Des mesures incitatives et de soutien financier pour les jeunes médecins

Aujourd'hui, deux parcours de formation ont remplacé la PACES (première année commune aux études de santé), comme une réponse aux déserts médicaux. En dehors des PASS (parcours spécifique accès santé) basé sur le modèle de la PACES, les L.AS (licences avec option "accès santé") apparaissent comme une solution puisqu'elles sont parfois proposées en-dehors des facultés de médecine, donc de manière délocalisée sur d'autres campus.

Selon l'ANEMF, il faut également "aller chercher les jeunes dans les territoires où il n'y a pas de facultés de médecine à proximité" étant donné que la proximité familiale est un facteur d'influence pour le choix d'installation. "Il faut aller dans les collèges, les lycées pour lever les verrous et montrer que le système a changé", complète Nicolas Lerolle.

Le professeur Emmanuel Touzé a lui participé à la suppression du numerus clausus, remplacé par un numerus apertus. "C'est un nouveau mode de planification avec des objectifs pluriannuels.

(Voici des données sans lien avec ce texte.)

(* ===== verification/Account.v ===== *)
(** * Accounts of users: the rest of [AuthService]

    Models the operations of src/modules/auth/service/auth.service.ts that open and change
    an account: the signup and its code, the sign-in through Google, Facebook and Apple
    (with src/common/utils/social-auth.util.ts), the forgotten and the changed password,
    the request for a reactivation, the linking of social accounts, and the enrolment,
    the end and the recovery codes of the second factor. [myPermissions], a read with no
    decision in it, is not modelled. The last section is [UserAccountService]
    (src/modules/core/user/service/user-account.service.ts): closing the account, ending
    sessions, changing the phone, unlinking a provider. *)

From S2P Require Import Prelude Js Redis Cache Roles TwoFactor AuthModel Credentials.
From S2P Require Import Auth PasswordPolicy AdminAuth.
From coqutil Require Import Datatypes.RecordSetters.
Import DoubleBraceUpdate.

Open Scope Z_scope.

Definition USER_OTP_RESEND_HOURLY_CAP : nat := 5.
Definition TWO_FACTOR_RECOVERY_CODE_COUNT : nat := 10.

Inductive SocialProvider := google | facebook | apple.
#[export] Instance SocialProvider_eq_dec : EqDecision SocialProvider.
Proof. solve_decision. Defined.
Definition provider_name (p : SocialProvider) : string :=
  match p with google => "google" | facebook => "facebook" | apple => "apple" end.

Record SocialProfile := {
  sp_providerId : string;
  sp_email : string;
  sp_emailVerified : bool;
  sp_name : option string;
}.

(** ** What the providers answer *)

Record GooglePayload := {
  gp_sub : option string; gp_email : option string; gp_email_verified : option bool;
  gp_name : option string }.
Record FacebookToken := { ft_is_valid : option bool; ft_app_id : option string }.
Record FacebookUser := {
  fu_id : option string; fu_name : option string; fu_email : option string }.
(** [email_verified] is a boolean or a string. *)
Record AppleClaims := {
  ac_sub : option string; ac_email : option string; ac_email_verified : option json }.

(** google-auth-library, verify-apple-id-token and Facebook's graph, at a time: what they
    answer, or that they throw. *)
Class SocialLib := {
  google_verifyIdToken : string → string → Z → outcome (option GooglePayload);
  facebook_debug_token : string → string → string → Z → outcome (option FacebookToken);
  facebook_me : string → Z → outcome (option FacebookUser);
  apple_verify : string → string → Z → outcome (option AppleClaims);
}.
Record SocialConfig := {
  sc_google_clientId : option string;
  sc_facebook_appId : option string;
  sc_facebook_appSecret : option string;
  sc_apple_clientId : option string;
}.

Section social.
Context `{SocialLib} (sc : SocialConfig).

(** [configService.getOrThrow] *)
Definition getOrThrow (v : option string) : outcome string :=
  match v with Some s => Ok s | None => Err (JsError "config_missing") end.
Definition present (v : option string) : option string :=
  match v with Some (Str c s) => Some (Str c s) | _ => None end.

Definition verifyGoogleIdToken (idToken : string) (t : Z) : outcome SocialProfile :=
  audience ← getOrThrow (sc_google_clientId sc);
  match google_verifyIdToken idToken audience t with
  | Ok (Some p) =>
      match present (gp_sub p), present (gp_email p) with
      | Some sub, Some mail =>
          Ok {| sp_providerId := sub; sp_email := toLowerCase mail;
                sp_emailVerified := default false (gp_email_verified p); sp_name := gp_name p |}
      | _, _ => Err (Unauthorized "invalid_google_token")
      end
  | _ => Err (Unauthorized "invalid_google_token")
  end.

Definition facebook_token_ok (appId : string) (d : option FacebookToken) : bool :=
  match d with
  | Some d => default false (ft_is_valid d) && bool_decide (ft_app_id d = Some appId)
  | None => false
  end.
Definition verifyFacebookAccessToken (accessToken : string) (t : Z) : outcome SocialProfile :=
  appId ← getOrThrow (sc_facebook_appId sc);
  appSecret ← getOrThrow (sc_facebook_appSecret sc);
  match facebook_debug_token accessToken appId appSecret t with
  | Err _ => Err (Unauthorized "invalid_facebook_token")
  | Ok tokenData =>
      if negb (facebook_token_ok appId tokenData)
      then Err (Unauthorized "invalid_facebook_token") else
      match facebook_me accessToken t with
      | Err _ => Err (Unauthorized "invalid_facebook_token")
      | Ok profile =>
          match profile ≫= λ p, present (fu_id p), profile ≫= λ p, present (fu_email p) with
          | Some id, Some mail =>
              Ok {| sp_providerId := id; sp_email := toLowerCase mail;
                    sp_emailVerified := true; sp_name := profile ≫= fu_name |}
          | _, _ => Err (Unauthorized "facebook_email_required")
          end
      end
  end.

Definition apple_email_verified (v : option json) : bool :=
  match v with Some (JBool b) => b | Some (JStr s) => bool_decide (s = "true") | _ => false end.
Definition verifyAppleIdToken (idToken : string) (nameFromClient : option string) (t : Z)
    : outcome SocialProfile :=
  clientId ← getOrThrow (sc_apple_clientId sc);
  match apple_verify idToken clientId t with
  | Ok (Some c) =>
      match present (ac_sub c), present (ac_email c) with
      | Some sub, Some mail =>
          Ok {| sp_providerId := sub; sp_email := toLowerCase mail;
                sp_emailVerified := apple_email_verified (ac_email_verified c);
                sp_name := nameFromClient |}
      | _, _ => Err (Unauthorized "invalid_apple_token")
      end
  | _ => Err (Unauthorized "invalid_apple_token")
  end.
End social.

On reste dans la régulation quantitative mais l'approche est différente. Le numerus clausus ne prenait pas en compte les besoins de santé alors que les objectifs pluriannuels imposent un échange avec les acteurs régionaux pour définir les besoins à partir de l'analyse du territoire. On prend également en compte l'évolution des autres professions en santé et la capacité des formations notamment pour les stages."

Pour les associations étudiantes, des mesures incitatives et de soutien notamment au niveau financier pourraient faciliter l'installation des jeunes médecins dans les déserts médicaux. Cela pourrait concerner les transports et le logement, et ce, dès les stages en premier, deuxième et troisième cycles. Enfin, apprendre aux jeunes médecins à travailler en équipe avec d'autres professionnels de santé pour créer des pôles, partager les compétences et se libérer du temps permettrait également d'améliorer l'attractivité du métier.